> [PROBLEM TO SOLVE]
All that is wanted is an exact copy of the line containing "andb_false_r in Hahead. cbn in Hahead." and the lines after it, through the end of the records.

#### MATERIAL FOR THE TASK ####

Lemma publish_pushed_safely rn status_ s w : filed status_ s -> safely s (publish_pushed_ rn status_ w).
Proof.
  intros Hf. unfold publish_pushed. set (b := branch_of w). set (base := base_of base_for w).
  eapply (safely_part s _ _ (fun x s' => forall w2, x = Ok w2 -> exists w1, s' = [Ev (Do_ (PrepareCanonical b base) w1) (Ok w2)])).
  { quietly. }
  { cbn. intros [w2|e] _; cbn; [|done]. intros w3 [= <-]. by exists w. }
  intros [w2|e] s1 H1; [|apply safely_quiet, fail_quiet]. destruct (H1 _ eq_refl) as [w1 ->].
  set (s1 := s ++ _).
  assert (Hprep : Ev (Do_ (PrepareCanonical b base) w1) (Ok w2) ∈ s1) by (apply elem_of_app; right; by apply list_elem_of_singleton).
  eapply (safely_part s1 _ _); [apply remote_ahead_quiet|apply remote_ahead_spec|]. intros found s2 Hfound.
  destruct ((_ =? 0) && _) eqn:Hahead.
  { apply safely_bind; [quietly|]. intros w3 s3. apply safely_bind; [quietly|]. intros w4 s4. apply safely_quiet, retry_quiet. }
  set (stall := negb (bool_decide (status_ = "no_change"%string))).
  assert (Hpub : published b base stall (s1 ++ s2)).
  { destruct (filed_more _ _ [Ev (Do_ (PrepareCanonical b base) w1) (Ok w2)] Hf) as (w0 & x0 & H0 & H0' & Hst). exists w0, x0.
    rewrite elem_of_app. split; [by left|]. split; [done|]. subst stall. case_bool_decide as Hs; cbn; [by apply Hst|]. right.
    exists w1, w2. rewrite elem_of_app. split; [by left|].
    assert (exists n, found = Ok n /\ n <> 0) as (n & -> & Hn).
    { rewrite andb_comm in Hahead. cbn in Hahead. rewrite andb_false_r in Hahead. cbn in Hahead.
      destruct found as [n|e]; [|done]. exists n. split; [done|]. by apply Z.eqb_neq in Hahead. }
    eapply pushed_commits_more; [|by apply (Hfound n)]. intros e He. apply elem_of_app. by right. }
  clearbody s1 stall. 
  eapply (safely_under (published b base stall)); [intros ? ?; apply published_more|done|apply record_recovery_quiet|].
  intros w3 s3 H3. apply safely_save. intros o r. apply safely_do; [done|]. intros [[|m|m] wt].
  - apply safely_save. intros o' r'. apply safely_publish. by do 3 apply published_more.
  - done.
  - apply safely_quiet, fail_quiet.
Qed.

####

> [SOLUTION]
    { rewrite andb_comm in Hahead. cbn in Hahead. rewrite andb_false_r in Hahead. cbn in Hahead.
      destruct found as [n|e]; [|done]. exists n. split; [done|]. by apply Z.eqb_neq in Hahead. }
    eapply pushed_commits_more; [|by apply (Hfound n)]. intros e He. apply elem_of_app. by right. }
  clearbody s1 stall. 
  eapply (safely_under (published b base stall)); [intros ? ?; apply published_more|done|apply record_recovery_quiet|].
  intros w3 s3 H3. apply safely_save. intros o r. apply safely_do; [done|]. intros [[|m|m] wt].
  - apply safely_save. intros o' r'. apply safely_publish. by do 3 apply published_more.
  - done.
  - apply safely_quiet, fail_quiet.
Qed.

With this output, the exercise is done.